Cultural transformation

Calder said that since GTT had previously done business with Interoute—along with him having spent time with Interoute CEO Gareth Williams—there hasn't been a culture clash.

"I think we always shared very similar cultural outlooks in that we were smaller firms that have attacked the incumbent telco monopolies— you know, BT, AT&T, Verizon, Orange, pick your favorite incumbent— and as a function of that, we have a scrappier, smaller company attitude of David vs. Goliath," he said. "They (Interoute) use different words or terms, but they have same cultural values that we talk about constantly internally and those are: simplicity, speed and agility.
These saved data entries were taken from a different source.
Lemma find_fit_spec chain m :
  (forall x, x ∈ chain -> exists n, n ∈ ns /\ addr n = x) ->
  exists r, find_fit ns chain m = Some r /\
    match r with
    | None => forall n, n ∈ ns -> addr n ∈ chain -> nsize n < m
    | Some x => x ∈ chain /\ exists n, n ∈ ns /\ addr n = x /\ m <= nsize n
    end.
Proof using Ht.
  induction chain as [|x chain IH]; intros Hc; cbn [find_fit].
  { exists None. split; [done|]. by intros n _ ?%not_elem_of_nil. }
  destruct (Hc x) as (n & Hn & Hx); [apply list_elem_of_here|]. subst x.
  destruct (split_at_elem _ _ _ _ Ht Hn) as (l1 & l2 & E & ->). cbn [mbind option_bind].
  destruct (Z.ltb_spec (nsize n) m).
  - destruct IH as (r & -> & Hr); [intros x Hx; apply Hc; by apply list_elem_of_further|].
    exists r. split; [done|]. destruct r as [x|].
    + destruct Hr as [Hx Hr]. split; [by apply list_elem_of_further|done].
    + intros n' Hn' [E'|Hc']%elem_of_cons; [|by apply Hr].
      destruct (split_at_elem _ _ _ _ Ht Hn') as (k1 & k2 & Ek & Hs).
      destruct (split_at_elem _ _ _ _ Ht Hn) as (k3 & k4 & Ek' & Hs'). rewrite E' in Hs. congruence.
  - exists (Some (addr n)). split; [done|]. split; [apply list_elem_of_here|]. by exists n.
Qed.
Lemma create_sub_spec m km r i :
  tables_wf m -> roots m !! km = Some r -> r <> 0 -> own_index km i = true -> sub_of m km i = None ->
  exists t m', km_create_sub_table m r i = Ret (t, m') /\ tables_wf m' /\ grown m m' /\
    (forall p, handed (pool m) p \/ p = init -> root_of m km <> Some p -> ram m' !! p = ram m !! p) /\
    ((t = 0 /\ out_of_pages m' /\ sub_of m' km i = None) \/
     exists p, t = HAL_GET_BASIC_KADDRESS p /\ t <> 0 /\ sub_of m' km i = Some p).
Proof.
  intros Hwf Hr H0 Ho Es. unfold km_create_sub_table.
  destruct (alloc_table_spec m Hwf) as (t & m1 & -> & [(-> & Hwf1 & G1 & Ho1 & Hra & S1)|(a & p & Hf & -> & ->)]);
    cbn [lift mbind run_bind Z.eqb].
  { eexists 0, m1. split; [done|]. split_and!; try done; [by rewrite Hra|]. left. by rewrite S1. }
  destruct (fresh_page m a p Hwf Hf) as (Hw & Hal & Hp0 & Hpi & Hk & _). rewrite (proj2 (Z.eqb_neq _ 0) Hk), phys_kaddr by done.
  pose proof (root_word m km r Hwf Hr H0) as Er. set (rp := HAL_GET_BASIC_PHYADDRESS r) in *.
  destruct (table_words m rp Hwf) as (l & Hl & Hlen & _). { destruct (root_page m km _ Hwf Er); auto. }
  assert (p <> rp) as Hpr. { intros ->. destruct (root_page _ _ _ Hwf Er) as [?|?]; [done|]. by apply Hf. }
  unfold km_write_sub_table, write_entry. fold rp. cbn [ram pool roots]. rewrite lookup_insert_ne, Hl by done.
  cbn [lift mbind option_bind run_bind]. pose proof (own_range _ _ Ho). rewrite word_at_set by lia.
  cbn [lift mbind option_bind run_bind]. destruct (sub_entry p Hw Hal) as [Hew Hep].
  destruct (install_sub m a km i p rp l _ Hwf Hf Ho Er Hl Es Hep Hew) as (Hwf' & G & S).
  eexists _, _. split; [done|]. split_and!; try done; [|right; by exists p].
  intros q Hq Hne. cbn [ram]. rewrite !lookup_insert_ne; [done| |by intros <-].
  intros <-. destruct Hq; [by apply Hf|done].
Qed.

(** The second round, after the root table was found. *)
Lemma walk_level1 m km r va h1 b0 b1 miss :
  let i := km_get_vid 2 va in
  tables_wf m -> roots m !! km = Some r -> r <> 0 -> own_index km i = true ->
  exists b ctx' m', walk_levels 1 m (Ctx km [2; h1; i] [b0; b1; r] va miss)
      (match sub_of m km i with Some q => HAL_GET_BASIC_KADDRESS q | None => 0 end) = Ret (b, ctx', m') /\
    walked m km va miss b ctx' m'.
Proof.
  intros i Hwf Hr H0 Ho. cbn [walk_levels]. destruct (sub_of m km i) as [q|] eqn:Es.
  { destruct (handed_page m q Hwf (sub_handed _ _ _ _ Hwf Es)) as (_ & _ & _ & _ & Hk).
    rewrite (proj2 (Z.eqb_neq _ 0) Hk). cbn [mbind run_bind]. rewrite (proj2 (Z.eqb_neq _ 0) Hk).
    eexists true, _, m. split; [done|]. constructor; try done; [apply grown_refl|]. intros _. by exists q. }
  cbn [Z.eqb miss_action]. destruct miss.
  2: { cbn [mbind run_bind Z.eqb]. eexists false, _, m. split; [done|]. constructor; try done. apply grown_refl. }
  rewrite miss_sub by done.
  destruct (create_sub_spec m km r i Hwf Hr H0 Ho Es) as (t & m1 & -> & Hwf1 & G1 & Hfr & [(-> & Ho1 & S1)|(p & -> & Ht & S1)]);
    cbn [mbind run_bind]; [|rewrite (proj2 (Z.eqb_neq _ 0) Ht)].
  - eexists false, _, m1. split; [done|]. by constructor.
  - eexists true, _, m1. split; [done|]. constructor; try done. intros _. by exists p.
Qed.

(** The first round, from the root table on. *)
Lemma walk_to_unfold (m : machine A) km h0 h1 h2 t0 t1 t2 cva miss va :
  km_walk_to m (Ctx km [h0; h1; h2] [t0; t1; t2] cva miss) va =
    table ← lift (roots m !! km);
    let ctx := Ctx km [2; h1; h2] [t0; t1; t2] va miss in
    '(table, m) ← (if table =? 0 then if miss then km_walk_miss m ctx else Ret (0, m) else Ret (table, m));
    if table =? 0 then Ret (false, ctx, m) else
    sub ← lift (km_get_sub_table m table (km_get_vid 2 va));
    walk_levels 1 m (Ctx km [2; h1; km_get_vid 2 va] [t0; t1; table] va miss) sub.
Proof. reflexivity. Qed.

Lemma walk_to_spec m ctx va :
  tables_wf m -> ctx_ok ctx -> is_Some (roots m !! mem ctx) -> own_index (mem ctx) (km_get_vid 2 va) = true ->
  exists b ctx' m', km_walk_to m ctx va = Ret (b, ctx', m') /\
    walked m (mem ctx) va (miss_action ctx) b ctx' m'.
Proof.
  intros Hwf [Hh Ht] [r Hr] Ho. destruct ctx as [km h t cva miss]. cbn in Hh, Ht, Hr, Ho |- *.
  destruct h as [|h0 [|h1 [|h2 [|]]]]; try done. destruct t as [|t0 [|t1 [|t2 [|]]]]; try done.
  rewrite walk_to_unfold, Hr. cbn [lift mbind run_bind]. destruct (Z.eqb_spec r 0) as [->|H0].
  2: { cbn [mbind run_bind]. rewrite (proj2 (Z.eqb_neq r 0) H0), (get_sub_table_spec m km r) by done.
       cbn [lift mbind run_bind]. by apply walk_level1. }
  assert (sub_of m km (km_get_vid 2 va) = None) as Es by (unfold sub_of, root_of; by rewrite Ho, Hr).
  destruct miss.
  2: { cbn [mbind run_bind Z.eqb]. eexists false, _, m. split; [done|]. constructor; try done. apply grown_refl. }
  unfold km_walk_miss. cbn [mem]. rewrite Hr. cbn [lift mbind run_bind Z.eqb].
  destruct (alloc_table_spec m Hwf) as (t & m1 & -> & [(-> & Hwf1 & G1 & Ho1 & Hra & S1)|(a & p & Hf & -> & ->)]);
    cbn [lift mbind run_bind Z.eqb].
  { eexists false, _, m1. split; [done|]. constructor; try done; [|by rewrite Hra]. intros _. by rewrite S1. }
  destruct (fresh_page m a p Hwf Hf) as (Hw & Hal & Hp0 & Hpi & Hk & _). rewrite (proj2 (Z.eqb_neq _ 0) Hk).
  cbn [mbind run_bind pool ram roots]. rewrite (proj2 (Z.eqb_neq _ 0) Hk).
  destruct (install_root m a km p Hwf Hf Hr) as (Hwf1 & G1 & S1).
  rewrite (get_sub_table_spec _ km) by (done || apply lookup_insert_eq). cbn [lift mbind run_bind].
  destruct (walk_level1 _ km (HAL_GET_BASIC_KADDRESS p) va h1 t0 t1 true Hwf1) as (b & ctx' & m' & -> & Wk);
    [apply lookup_insert_eq|done|done|].
  exists b, ctx', m'. split; [done|]. destruct Wk as [? ? ? ? ? ? ? ? ? Hfr]. constructor; try done; [by apply (grown_trans _ _ _ G1)|].
  intros q Hq Hne. assert (q <> p) as Hqp by (intros ->; destruct Hq; [by apply Hf|done]).
  rewrite Hfr; [by apply lookup_insert_ne| |].
  - destruct Hq; [left; by apply (g_handed _ _ G1)|by right].
  - unfold root_of. cbn [roots]. rewrite lookup_insert_eq. cbn. rewrite (proj2 (Z.eqb_neq _ 0) Hk), phys_kaddr by done. congruence.
Qed.

(** ** The entry at the end of a walk *)

Lemma leaf_table m ctx va :
  tables_wf m -> at_leaf m ctx va ->
  exists q l, sub_of m (mem ctx) (km_get_vid 2 va) = Some q /\ ram m !! q = Some l /\ length l = 1024%nat /\
    Forall is_word l /\ leaf ctx = Some (HAL_GET_BASIC_KADDRESS q, km_get_vid 1 va) /\
    HAL_GET_BASIC_PHYADDRESS (HAL_GET_BASIC_KADDRESS q) = q.
Proof.
  intros Hwf (q & Hs & Hl). pose proof (sub_handed _ _ _ _ Hwf Hs) as Hq.
  destruct (table_words m q Hwf (or_introl Hq)) as (l & Hr & Hlen & Hw). exists q, l. split_and!; try done.
  apply phys_kaddr. by apply (handed_page m q Hwf).
Qed.
(** An entry of a page with the flags of a protection. *)
Lemma page_entry p prot :
  is_word p -> p mod PAGE_SIZE = 0 ->
  let e := Z.lor p (km_arch_get_flags prot) in
  is_word e /\ Z.land e PAGE_MASK = p /\ (e = 0 -> p = 0) /\
  owned e = negb (Z.land (km_arch_get_flags prot) PAGE_FLAG_VALID =? 0).
Proof.
  intros Hw Ha e. pose proof (flags_range prot) as Hf.
  destruct (entry_page p (km_arch_get_flags prot) Ha Hw) as (He & Hm & Hb); [unfold PAGE_SIZE; lia|].
  split_and!; try done.
  { by intros [E _]%Z.lor_eq_0_iff. }
  assert (forall k n, 0 <= k < 12 -> n = 2 ^ k -> Z.land e n = Z.land (km_arch_get_flags prot) n) as Hl.
  { intros k n Hk ->. apply Z.bits_inj'. intros i Hi. rewrite !Z.land_spec, Z.pow2_bits_eqb by lia.
    destruct (Z.eqb_spec k i) as [<-|]; [|by rewrite !andb_false_r]. by rewrite !andb_true_r; apply Hb. }
  unfold owned. rewrite (Hl 0), (Hl 9) by (done || lia).
  assert (Z.land (km_arch_get_flags prot) PAGE_FLAG_FROM_OTHER = 0) as ->.
  { unfold PAGE_FLAG_FROM_OTHER. change 512 with (2 ^ 9). apply Z.bits_inj'. intros i Hi.
    rewrite Z.land_spec, Z.pow2_bits_eqb, Z.bits_0 by lia. destruct (Z.eqb_spec 9 i) as [<-|]; [|by rewrite andb_false_r].
    by rewrite flags_high. }
  by rewrite andb_true_r.
Qed.

Section Facts.
Context {A : Type} `{PagePool A} {OW : Ownership}.
Variable init : Z.
Local Notation tables_wf := (tables_wf init).
Local Notation held := (held init).
Local Notation grown := (grown init).

Lemma page_alloc_m_spec (m : machine A) : tables_wf m ->
  exists p m', page_alloc_m m = Ret (p, m') /\
    ((p = 0 /\ tables_wf m' /\ grown m m' /\ out_of_pages m' /\ ram m' = ram m) \/
     (exists a, p <> 0 /\ fresh m a p /\ m' = set_pool m a)).
Proof.
  intros Hwf. unfold page_alloc_m.
  destruct (page_alloc_spec (pool m) (tw_pool _ _ Hwf)) as (p & a & E & Hpw & Hm & [[-> Hh]|(Hp0 & Hpm & Hpn & Hh)]);
    rewrite E; cbn [mbind run_bind]; eexists _, _; (split; [done|]).
  - left. destruct (pool_changed init m a Hwf Hpw Hm Hh) as (Hwf' & G & _). split_and!; try done. by exists (pool m).
  - right. by exists a.
Qed.

(** Entering a fresh page where the walk stands. *)
Lemma enter_page m a p ctx va prot :
  tables_wf m -> fresh m a p -> at_leaf m ctx va ->
  exists m', km_pte_write_force (set_pool m a) ctx (Z.lor p (km_arch_get_flags prot)) = Some m' /\
    wrote init m m' a (mem ctx) va (Z.lor p (km_arch_get_flags prot)).
Proof.
  intros Hwf Hf Hat. destruct (fresh_page init m a p Hwf Hf) as (Hw & Ha & H0 & Hi & Hk & Hh).
  destruct (page_entry p prot Hw Ha) as (He & Hm & _ & Ho). pose proof Hf as (Hpw & Hman & Hmp & Hn & Hha).
  apply (leaf_write init m a ctx va); try done.
  - intros h q _ Hq. apply Hha. right. by apply (tw_handed _ _ Hwf h).
  - intros _. rewrite Hm. split; [apply Hha; by left|]. intros h _. apply Hh.
Qed.

(** ** Creating a page *)

(** The entry of the page of an address. *)
Definition pte_at (m : machine A) (km va : Z) : Z := pte m km (km_get_vid 2 va) (km_get_vid 1 va).

(** Only the entry of one page changed, to [e]. *)
Definition only_pte (m m' : machine A) (km va e : Z) : Prop :=
  forall k i j, pte m' k i j =
    if decide (k = km /\ i = km_get_vid 2 va /\ j = km_get_vid 1 va) then e else pte m k i j.

Lemma page_create_spec m km va prot :
  tables_wf m -> is_Some (roots m !! km) -> own_index km (km_get_vid 2 va) = true ->
  exists r m', km_page_create m km va prot = Ret (r, m') /\ tables_wf m' /\
    (root_of m km <> Some init -> ram m' !! init = ram m !! init) /\
    ((r = true /\ pte_at m km va = 0 /\ exists page, managed (pool m) page /\ ~ handed (pool m) page /\
        handed (pool m') page /\ only_pte m m' km va (Z.lor page (km_arch_get_flags prot)) /\
        (forall p, handed (pool m) p -> handed (pool m') p) /\
        (forall p, handed (pool m') p -> handed (pool m) p \/ p = page \/ exists h, held m' h = Some p)) \/
     (r = false /\ grown m m' /\ (pte_at m km va <> 0 \/ out_of_pages m'))).
Proof.
  intros Hwf Hr Ho. unfold km_page_create.
  destruct (walk_init_spec init m km va Hwf Hr Ho) as (b & ctx & m1 & -> & W). cbn [mbind run_bind].
  destruct W as [Hwf1 G _ Hmem _ _ Hleaf Hfail _ Hfr]. specialize (Hfr init (or_intror eq_refl)). destruct b; cbn [negb].
  2: { exists false, m1. split; [done|]. split; [done|]. split; [done|]. right. split_and!; try done. right. by apply Hfail. }
  specialize (Hleaf eq_refl). destruct (leaf_read init m1 ctx va Hwf1 Hleaf) as [Hread _]. rewrite Hmem in Hread.
  rewrite (g_pte _ _ _ G) in Hread. fold (pte_at m km va) in Hread. rewrite Hread. cbn [lift mbind run_bind].
  destruct (Z.eqb_spec (pte_at m km va) 0) as [E0|Hne]; cbn [negb].
  2: { exists false, m1. split; [done|]. split; [done|]. split; [done|]. right. split_and!; try done. by left. }
  destruct (page_alloc_m_spec m1 Hwf1) as (page & m2 & -> & [(-> & Hwf2 & G2 & Hoom & Hra)|(a & Hp0 & Hf & ->)]);
    cbn [mbind run_bind].
  { exists false, m2. split; [done|]. split; [done|]. split; [by rewrite Hra|]. right. split_and!; [done| |by right].
    by apply (grown_trans init _ m1). }
  rewrite (proj2 (Z.eqb_neq page 0) Hp0).
  rewrite (pte_write_read (set_pool m1 a) ctx (pte_at m km va)) by (exact Hread). rewrite E0. cbn [Z.eqb].
  destruct (enter_page m1 a page ctx va prot Hwf1 Hf Hleaf) as (m' & -> & Wr). rewrite Hmem in Wr.
  cbn [lift mbind run_bind]. exists true, m'. split; [done|]. split; [by apply (wr_wf _ _ _ _ _ _ _ Wr)|].
  split.
  { intros Hri. rewrite (wr_ram _ _ _ _ _ _ _ Wr); [by apply Hfr|]. intros Hs.
    by destruct (handed_page init m1 init Hwf1 (sub_handed init _ _ _ _ Hwf1 Hs)) as (_ & _ & _ & ? & _). }
  pose proof Hf as (_ & _ & Hmp & Hn & Hha). rewrite (wr_pool _ _ _ _ _ _ _ Wr).
  left. split; [done|]. split; [done|]. exists page. split_and!.
  - by apply (g_managed _ _ _ G).
  - intros Hx. by apply Hn, (g_handed _ _ _ G).
  - apply Hha. by left.
  - intros k i j. rewrite (wr_pte _ _ _ _ _ _ _ Wr). case_decide; [done|]. apply (g_pte _ _ _ G).
  - intros p Hp. apply Hha. right. by apply (g_handed _ _ _ G).
  - intros p [->|Hp]%Hha; [by right; left|]. destruct (g_new _ _ _ G p Hp) as [|[h Hh]]; [by left|right; right].
    exists h. rewrite (wr_held _ _ _ _ _ _ _ Wr). case_decide as Ed; [|done]. subst h. exfalso.
    rewrite (g_frame _ _ _ G) in Hh. cbn in Hh. unfold pte_at, pte in E0.
    destruct (entry m km (km_get_vid 2 va) (km_get_vid 1 va)) as [e|]; [|done]. cbn in E0, Hh. by subst e.
Qed.
(** The loop takes the package the search finds. *)
Lemma alloc_loop_search c length todo : forall done p small fuel,
  cyc (packages c) (done ++ p :: todo) -> head_off (done ++ [p]) 0 = curr_read_pos c \/ curr_read_pos c ∈ po <$> todo ->
  (List.length todo < fuel)%nat -> 0 <= length -> length + SIZEOF_PACKAGE < 4294967296 ->
  alloc_loop fuel c (po p) length small =
    match search (curr_read_pos c) length small p todo with
    | None => Ret (0, c)
    | Some (k, q, rest, s) => place c q (head_off (rest ++ done ++ k) (po q)) length s
    end.
Proof.
  induction todo as [|p1 todo IH]; intros done p small [|fuel] Hc Hr Hf H0 Hlen; cbn in Hf; try lia;
    destruct (cyc_next _ _ _ _ Hc) as [prev Hp]; cbn [alloc_loop search]; unfold get, fitsb; rewrite Hp;
    cbn [lift mbind run_bind valid_flag hdr package_size next_head package_offset];
    unfold req_len_is_gt_package_len; cbn [package_size hdr]; rewrite wrap_small by (unfold is_word, SIZEOF_PACKAGE in *; lia).
  - assert (head_off ([] ++ done) (po p) = curr_read_pos c) as Hnext.
    { destruct Hr as [<-|Hr%not_elem_of_nil]; [|done]. by destruct done. }
    rewrite Hnext, Z.eqb_refl. cbn [negb app]. cbn in Hnext.
    destruct (pf p =? 0); cbn [negb andb]; [|done]. destruct (psz p =? length) eqn:Es; cbn [orb].
    + unfold place. rewrite app_nil_r. cbn [app]. by rewrite ?Hnext, Es.
    + rewrite Z.leb_antisym. destruct (psz p <? length + SIZEOF_PACKAGE); [done|]. cbn [negb]. by unfold place; rewrite Es.
  - cbn [app head_off].
    assert (forall b, (if negb (po p1 =? curr_read_pos c) then alloc_loop fuel c (po p1) length b else Ret (0, c)) =
      match (if po p1 =? curr_read_pos c then None
             else '(k, q, rest, s) ← search (curr_read_pos c) length b p1 todo; Some (p :: k, q, rest, s)) with
      | None => Ret (0, c)
      | Some (k, q, rest, s) => place c q (head_off (rest ++ done ++ k) (po q)) length s
      end) as Hnext.
    { intros b. destruct (Z.eqb_spec (po p1) (curr_read_pos c)) as [E|Hne]; cbn [negb]; [done|].
      rewrite (IH (done ++ [p]) p1 b fuel); try done; try lia; [|by rewrite <- app_assoc|].
      - destruct (search _ _ _ _ _) as [[[[? ?] ?] ?]|]; cbn [mbind option_bind]; [|done]. by rewrite <- (app_assoc done).
      - destruct Hr as [Hr|[Hr|Hr]%elem_of_cons]; [left|by destruct Hne|by right]. rewrite <- Hr. by destruct done. }
    destruct (pf p =? 0); cbn [negb andb]; rewrite ?orb_true_r, ?orb_false_r; [|apply Hnext].
    destruct (psz p =? length) eqn:Es; cbn [orb]; [unfold place; by rewrite Es, app_nil_r|].
    rewrite Z.leb_antisym. destruct (psz p <? length + SIZEOF_PACKAGE); cbn [negb]; [apply Hnext|]. by unfold place; rewrite Es.
Qed.

Lemma head_off_elem l d : head_off l d ∈ d :: (po <$> l).
Proof. destruct l as [|p l]; cbn; [apply list_elem_of_here|apply list_elem_of_further, list_elem_of_here]. Qed.

Lemma set_write_wf c l o : ring_wf c l -> o ∈ po <$> l -> ring_wf (set_write c o) l.
Proof. intros [] Ho. by constructor. Qed.

Lemma set_read_wf c l o : ring_wf c l -> o ∈ po <$> l -> ring_wf (set_read c o) l.
Proof. intros [] Ho. by constructor. Qed.

(** The packages after an allocation of [length] bytes at [p]. *)
Definition carve (p : pkg) (length : Z) : list pkg :=
  if psz p =? length then [Pk (po p) length VALID_FLAG]
  else [Pk (po p) length VALID_FLAG;
        Pk (po p + SIZEOF_PACKAGE + length) (psz p - length - SIZEOF_PACKAGE) INVALID_FLAG].

Lemma place_spec c l1 q l2 nxt length small :
  ring_wf c (l1 ++ q :: l2) -> fits length q -> 0 <= length -> nxt ∈ po <$> (l1 ++ q :: l2) ->
  exists c', place c q nxt length small = Ret (po q + SIZEOF_PACKAGE, c') /\ ring_wf c' (l1 ++ carve q length ++ l2) /\
    curr_write_pos c' = head_off (tail (carve q length)) nxt /\
    curr_read_pos c' = if small && (curr_read_pos c =? curr_write_pos c) then po q else curr_read_pos c.
Proof.
  intros Hwf [_ Hfit] H0 Hn. unfold place, carve. destruct (Z.eqb_spec (psz q) length) as [<-|Hne].
  - destruct (flag_spec c l1 q l2 VALID_FLAG Hwf) as (m & -> & Hwf'). cbn [lift mbind run_bind].
    assert (forall o, o ∈ po <$> (l1 ++ q :: l2) -> o ∈ po <$> (l1 ++ Pk (po q) (psz q) VALID_FLAG :: l2)) as Ho
      by (intros o; by rewrite !fmap_app).
    eexists. split; [done|]. cbn [app]. split_and!; [|done|].
    + apply set_write_wf; [|by apply Ho]. destruct small; [|done].
      unfold handle_small_free_package_at_tail. destruct (_ =? _); [|done]. apply set_read_wf; [done|].
      rewrite fmap_app, elem_of_app. right. apply list_elem_of_here.
    + destruct small; [|done]. unfold handle_small_free_package_at_tail. cbn. by destruct (_ =? _).
  - destruct Hfit as [?|Hfit]; [done|].
    destruct (slice_spec c l1 q l2 length small Hwf H0 Hfit) as (c' & -> & Hwf' & Hw & _ & Hr). by exists c'.
Qed.

Lemma align_range length : is_word length -> 0 <= ALIGN_LONG length.
Proof. intros _. unfold ALIGN_LONG. apply Z.land_nonneg. left. apply wrap_is_word. Qed.

Lemma split_unique x y l1 : forall l2 l1' l2',
  NoDup (po <$> (l1 ++ x :: l2)) -> po x = po y -> l1 ++ x :: l2 = l1' ++ y :: l2' -> l1' = l1 /\ y = x /\ l2' = l2.
Proof.
  induction l1 as [|z l1 IH]; intros l2 [|z' l1'] l2' Hnd Exy [= <- El]; cbn in Hnd.
  - done.
  - exfalso. subst l2. apply NoDup_cons in Hnd as [Hn _]. apply Hn. rewrite Exy, fmap_app, elem_of_app.
    right. apply list_elem_of_here.
  - exfalso. subst l2'. apply NoDup_cons in Hnd as [Hn _]. apply Hn. rewrite <- Exy, fmap_app, elem_of_app.
    right. apply list_elem_of_here.
  - apply NoDup_cons in Hnd as [_ Hnd]. by destruct (IH _ _ _ Hnd Exy El) as (-> & -> & ->).
Qed.

(** ** The queue of written packages

    The packages in the order of the circle from the read position are those
    of [w], up to the write position, and then those of [u].  All packages that
    wait for the reader are in [w], and the first one is such a package. *)

Definition rot (l k : list pkg) : Prop := exists l1 l2, l = l1 ++ l2 /\ k = l2 ++ l1.

Record fifo (c : ring_buff_cache) (w u : list pkg) : Prop := {
  ff_read : curr_read_pos c = head_off (w ++ u) 0;
  ff_write : curr_write_pos c = head_off (u ++ w) 0;
  ff_first : match w with [] => True | p :: _ => pf p = VALID_FLAG end;
  ff_rest : Forall (fun p => pf p <> VALID_FLAG) u
}.

Definition waiting (w : list pkg) : list Z := po <$> filter (fun p => pf p = VALID_FLAG) w.

Definition ring_queue (c : ring_buff_cache) (l : list pkg) (qs : list Z) : Prop :=
  ring_wf c l /\ exists w u, rot l (w ++ u) /\ fifo c w u /\ qs = waiting w.

Lemma rot_sym l k : rot l k -> rot k l.
Proof. intros (l1 & l2 & -> & ->). by exists l2, l1. Qed.

Lemma rot_app l k1 k2 : rot l (k1 ++ k2) -> rot l (k2 ++ k1).
Proof.
  intros (l1 & l2 & -> & [(z & -> & ->)|(z & -> & ->)]%app_eq_inv).
  - exists z, (k2 ++ l2). split; by rewrite <- app_assoc.
  - exists (l1 ++ k1), z. split; by rewrite <- app_assoc.
Qed.

Lemma rot_elem l k (o : Z) : rot l k -> o ∈ po <$> l <-> o ∈ po <$> k.
Proof. intros (l1 & l2 & -> & ->). rewrite !fmap_app, !elem_of_app. tauto. Qed.

Lemma rot_nodup l k : rot l k -> NoDup (po <$> l) -> NoDup (po <$> k).
Proof. intros (l1 & l2 & -> & ->). rewrite !fmap_app. by rewrite Permutation_app_comm. Qed.

(** A package is replaced in both lists. *)
Lemma rot_replace l1 x l2 k : rot (l1 ++ x :: l2) k ->
  exists k1 k2, k = k1 ++ x :: k2 /\ forall X, rot (l1 ++ X ++ l2) (k1 ++ X ++ k2).
Proof.
  intros (a & b & [(z & -> & E)|(z & -> & E)]%app_eq_inv & ->).
  - exists z, (l2 ++ a). split; [rewrite E; by rewrite <- app_assoc|]. intros X. exists a, (z ++ X ++ l2).
    by rewrite <- !app_assoc.
  - destruct z as [|y z]; cbn in E.
    + rewrite app_nil_r, <- E. exists [], (l2 ++ l1). split; [done|]. intros X. exists l1, (X ++ l2). by rewrite <- app_assoc.
    + injection E as <- ->. exists (b ++ l1), z. split; [by rewrite <- app_assoc|]. intros X. exists (l1 ++ X ++ z), b.
      by rewrite <- !app_assoc.
Qed.

(** The package at a position. *)
Lemma rot_head c l p k : ring_wf c l -> rot l (p :: k) -> exists a b, l = a ++ p :: b /\ k = b ++ a.
Proof.
  intros Hwf Hr. pose proof Hr as (l1 & l2 & -> & E). pose proof (tiles_nodup _ _ _ (rw_tiles _ _ Hwf)) as Hnd.
  destruct l2 as [|p' l2]; cbn in E.
  - exists [], k. rewrite <- E, !app_nil_r in *. done.
  - injection E as <- ->. by exists l1, l2.
Qed.

Lemma waiting_app w1 w2 : waiting (w1 ++ w2) = waiting w1 ++ waiting w2.
Proof. unfold waiting. by rewrite filter_app, fmap_app. Qed.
Simplicity means we are easy to do business with, speed is fast and responsive. Agility is strive to say 'yes,' particularly to your clients. As I like to say, it's really the opposite of doing business with the incumbent (provider).

"They have 22 offices across Europe and I went to pretty much all of them. I had a great time telling people we are together an even stronger disrupter to the incumbents and we have the ability to liberate clients from their clutches. I told them to join our banner, which we think is a better place to be."